Climate citizens act with civic agency

Climate citizenship involves putting climate change in the center of engagement with public life. Climate citizens vote on climate, show up in public spaces for climate, run for office with serious climate platforms, and knock on doors for climate candidates. They bring climate work into their civic groups – places like libraries, small business, and professional societies. Climate citizens defend institutions and values that are important for democracy and for acting on climate – a free press, academic freedom, science, public education, a social safety net. They know a well-functioning democracy is as important as anything for addressing climate change. Climate citizens protect democracy with an urgency that matches their concern about the climate crisis.

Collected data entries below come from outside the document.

(** The producer has been told of a beat. *)
Definition is_ack (e : lossless_call T * lossless_answer T) : bool :=
  match e with (ConsumerHeartbeat, ABool b) => b | _ => false end.

Definition is_join (c : lossless_call T) : bool :=
  match c with JoinProducer _ => true | _ => false end.

Definition is_beat (c : lossless_call T) : bool :=
  match c with ConsumerBeat => true | _ => false end.

Context (shared : bool).

Lemma producer_exec_steady h (cl : lossless_call T) m :
  producer_sees h → (is_join cl = true → b = 0) → lossless_exec N shared h cl = Some m →
  steady (fun hr => producer_sees hr.1 ∧ is_ack (cl, hr.2) = false) m.
Proof.
  intros Hh Hj Hm.
  destruct h as [p|r|c|e| |], cl; cbn [lossless_exec] in Hm; try done;
    try match type of Hm with (if ?b then _ else _) = _ => destruct b eqn:Hb; [|done] end;
    apply (inj Some) in Hm as <-; cbn [producer_sees] in Hh.
  - eapply typed_bind; [by apply push_steady|]. by intros [p' r].
  - eapply typed_bind; [by apply sync_steady|]. by intros p'.
  - unfold LosslessProducer.beat. by follow.
  - eapply typed_bind; [by apply consumer_heartbeat_steady|]. by intros [p' b'] [].
  - eapply typed_bind; [by apply reserve_steady|]. by intros [r|e].
  - eapply typed_bind; [by apply write_next_steady|]. by intros r'.
  - eapply typed_bind; [by apply write_all_steady|]. by intros r'.
  - eapply typed_bind; [by apply write_iter_steady|]. by intros [[r' us] n].
  - eapply typed_bind; [by apply commit_steady|]. by intros p'.
  - by split.
  - eapply typed_bind; [by apply join_or_create_mapped_steady, Hj|]. by intros [p|e].
Qed.

Lemma consumer_exec_steady h (cl : lossless_call T) m :
  consumer_side h → is_beat cl = false → lossless_exec N shared h cl = Some m →
  steady (fun hr => consumer_side hr.1) m.
Proof.
  intros Hh Hb Hm.
  destruct h as [p|r|c|e| |], cl; cbn [lossless_exec] in Hm; try done;
    try match type of Hm with (if ?b then _ else _) = _ => destruct b eqn:?; [|done] end;
    apply (inj Some) in Hm as <-.
  - eapply typed_bind; [apply pop_steady|]. by intros [c' o] _.
  - eapply typed_bind; [apply pop_zerocopy_steady|]. by intros [c'|e] _.
  - eapply typed_bind; [apply producer_heartbeat_steady|]. by intros [c' b'] _.
  - unfold deref. by follow.
  - eapply typed_bind; [apply advance_steady|]. by intros c' _.
  - eapply typed_bind; [apply join_steady|]. by intros [c|e] _.
Qed.
End Programs.

(** ** Executions *)

Section Steps.
Context {T : Type} (N b : Z).

Lemma act_step_steady {X} (a : act T X) w x w' :
  act_step N a w x w' → Channel.consumer_heartbeat (chan w) = b → leaves b a →
  reads b a x ∧ Channel.consumer_heartbeat (chan w') = b.
Proof.
  intros Hs Hw Hl. destruct a as [l o|l o v|l o d| | | | | | |]; cbn in *.
  - destruct Hs as (_ & -> & ->). by destruct l.
  - destruct Hs as (_ & ->). by destruct l.
  - destruct Hs as (_ & -> & ->). by destruct l.
  - by destruct Hs as (_ & _ & ->).
  - by destruct Hs as (_ & -> & _).
  - by destruct Hs as (_ & _ & ->).
  - by destruct Hs as (_ & _ & ->).
  - by destruct Hs as (_ & ->).
  - by destruct Hs as (_ & ->).
  - destruct Hs as (_ & ->). split; [done|]. unfold do_arc_drop. by case_match.
Qed.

Climate citizens act with solidarity

One of the very hard things about citizenship is that it requires respecting the citizenship and humanity of others, especially those with which one disagrees. It requires acting with a sense of solidarity with others, even in the face of all kinds of disagreement. This work of solidarity in the face of disagreement is hard. For climate citizens, it is especially hard because of the complexity of both the problems and of the emotions these problems elicit. Acting with care, intention, and integrity in civic and democratic relationships matters for climate citizenship. Climate citizens take care of themselves and others in ways that make acting with a true sense of solidarity possible.

Climate citizens grapple with reality

The reality of climate change is the planet isn’t going to compromise with us humans. The climate system works the way it does, and so climate citizens grapple with the realities of how this system works. And they use tools – especially the best science available – to understand potential paths forward. At the same time, climate citizens know that while science can help us understand how the climate works, it does not dictate the path we take. Figuring out that path is the work of climate citizens.

My core beliefs as a climate citizen

At the core, my identity as a climate citizen depends on holding and acting on two interconnected beliefs. First, I believe that my actions as a citizen matter for shaping our climate future. Second, I believe that others act in good faith with the same belief. As climate citizens, we act on these beliefs despite not knowing the future and whether these beliefs are true.

We wade through the feelings of fear, of grief, of shame, of hopelessness that knowledge of climate change brings. Together, we climate citizens create feelings of strength, of hope, maybe even of joy in taking part in noble and necessary work. Most important, together we create the resolve for relentless action on climate.

And in acting as climate citizens, we make true the belief that our actions matter. Together, we climate citizens create the democracy capable of withstanding the onslaught of challenges wrought by the climate crisis.